Saved entries
☆ ☆ ☆ ☆

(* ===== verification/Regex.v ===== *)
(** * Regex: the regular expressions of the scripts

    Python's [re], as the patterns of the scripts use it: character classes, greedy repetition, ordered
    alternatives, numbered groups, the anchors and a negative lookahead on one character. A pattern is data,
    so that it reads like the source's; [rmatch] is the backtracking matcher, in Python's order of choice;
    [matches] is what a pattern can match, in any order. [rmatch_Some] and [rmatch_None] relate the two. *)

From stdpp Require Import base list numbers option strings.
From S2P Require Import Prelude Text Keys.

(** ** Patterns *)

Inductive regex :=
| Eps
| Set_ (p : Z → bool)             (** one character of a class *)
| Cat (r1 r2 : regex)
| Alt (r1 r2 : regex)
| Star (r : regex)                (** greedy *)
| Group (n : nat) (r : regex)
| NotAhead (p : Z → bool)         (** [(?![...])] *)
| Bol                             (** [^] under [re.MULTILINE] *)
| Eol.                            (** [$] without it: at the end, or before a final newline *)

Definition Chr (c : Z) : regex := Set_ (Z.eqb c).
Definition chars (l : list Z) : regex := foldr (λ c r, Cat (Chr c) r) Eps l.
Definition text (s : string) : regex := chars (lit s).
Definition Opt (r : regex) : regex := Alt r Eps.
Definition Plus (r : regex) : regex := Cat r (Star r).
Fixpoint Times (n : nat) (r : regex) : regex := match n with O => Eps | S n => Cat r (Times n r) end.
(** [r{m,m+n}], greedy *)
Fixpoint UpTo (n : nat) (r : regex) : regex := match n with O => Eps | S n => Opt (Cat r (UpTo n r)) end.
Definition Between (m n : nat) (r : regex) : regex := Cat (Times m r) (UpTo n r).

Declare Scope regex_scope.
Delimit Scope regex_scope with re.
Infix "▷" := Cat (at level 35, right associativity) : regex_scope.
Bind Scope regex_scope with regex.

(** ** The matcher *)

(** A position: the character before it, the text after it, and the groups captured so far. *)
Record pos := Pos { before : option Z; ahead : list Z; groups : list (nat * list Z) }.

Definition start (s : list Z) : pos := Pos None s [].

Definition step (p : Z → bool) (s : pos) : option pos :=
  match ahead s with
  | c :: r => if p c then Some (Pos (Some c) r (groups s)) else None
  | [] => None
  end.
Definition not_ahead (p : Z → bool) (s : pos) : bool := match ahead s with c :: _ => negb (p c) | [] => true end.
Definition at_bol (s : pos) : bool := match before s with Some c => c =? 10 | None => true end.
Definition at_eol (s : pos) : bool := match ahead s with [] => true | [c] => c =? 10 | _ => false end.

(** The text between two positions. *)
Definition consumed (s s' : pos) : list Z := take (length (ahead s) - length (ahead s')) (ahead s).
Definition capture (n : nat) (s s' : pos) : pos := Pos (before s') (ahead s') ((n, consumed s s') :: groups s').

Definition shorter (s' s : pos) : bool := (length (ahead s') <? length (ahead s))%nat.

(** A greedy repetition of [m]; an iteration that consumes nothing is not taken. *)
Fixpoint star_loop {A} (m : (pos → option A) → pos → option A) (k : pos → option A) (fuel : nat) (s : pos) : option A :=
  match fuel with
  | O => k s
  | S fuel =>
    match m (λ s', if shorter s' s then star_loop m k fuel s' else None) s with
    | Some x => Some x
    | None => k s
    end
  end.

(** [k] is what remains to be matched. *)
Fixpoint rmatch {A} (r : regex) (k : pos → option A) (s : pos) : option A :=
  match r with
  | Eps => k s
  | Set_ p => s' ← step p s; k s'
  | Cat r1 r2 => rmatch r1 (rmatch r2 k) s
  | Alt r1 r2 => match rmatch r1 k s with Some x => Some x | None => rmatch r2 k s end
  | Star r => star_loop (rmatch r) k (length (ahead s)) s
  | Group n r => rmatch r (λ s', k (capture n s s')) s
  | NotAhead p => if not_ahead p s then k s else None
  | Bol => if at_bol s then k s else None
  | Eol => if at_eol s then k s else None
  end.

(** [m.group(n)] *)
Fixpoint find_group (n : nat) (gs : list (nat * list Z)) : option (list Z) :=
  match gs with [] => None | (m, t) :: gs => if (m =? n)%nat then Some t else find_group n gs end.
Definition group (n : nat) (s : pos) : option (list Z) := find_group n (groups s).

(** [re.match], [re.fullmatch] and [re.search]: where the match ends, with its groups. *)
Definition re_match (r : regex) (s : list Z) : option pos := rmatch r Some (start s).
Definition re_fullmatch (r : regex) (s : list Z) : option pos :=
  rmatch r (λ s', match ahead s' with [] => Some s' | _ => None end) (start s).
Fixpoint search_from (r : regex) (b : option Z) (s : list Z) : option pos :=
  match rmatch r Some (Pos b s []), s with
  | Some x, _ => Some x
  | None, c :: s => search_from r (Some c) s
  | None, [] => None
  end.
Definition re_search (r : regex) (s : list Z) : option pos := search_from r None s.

☆ ☆ ☆ ☆

§ WORK INSTRUCTION
Which lines of the data above contain the string "before"? Copy each of them.

§ YOUR RESPONSE
| Eol.                            (** [$] without it: at the end, or before a final newline *)
(** A position: the character before it, the text after it, and the groups captured so far. *)
Record pos := Pos { before : option Z; ahead : list Z; groups : list (nat * list Z) }.
Definition at_bol (s : pos) : bool := match before s with Some c => c =? 10 | None => true end.
Definition capture (n : nat) (s s' : pos) : pos := Pos (before s') (ahead s') ((n, consumed s s') :: groups s').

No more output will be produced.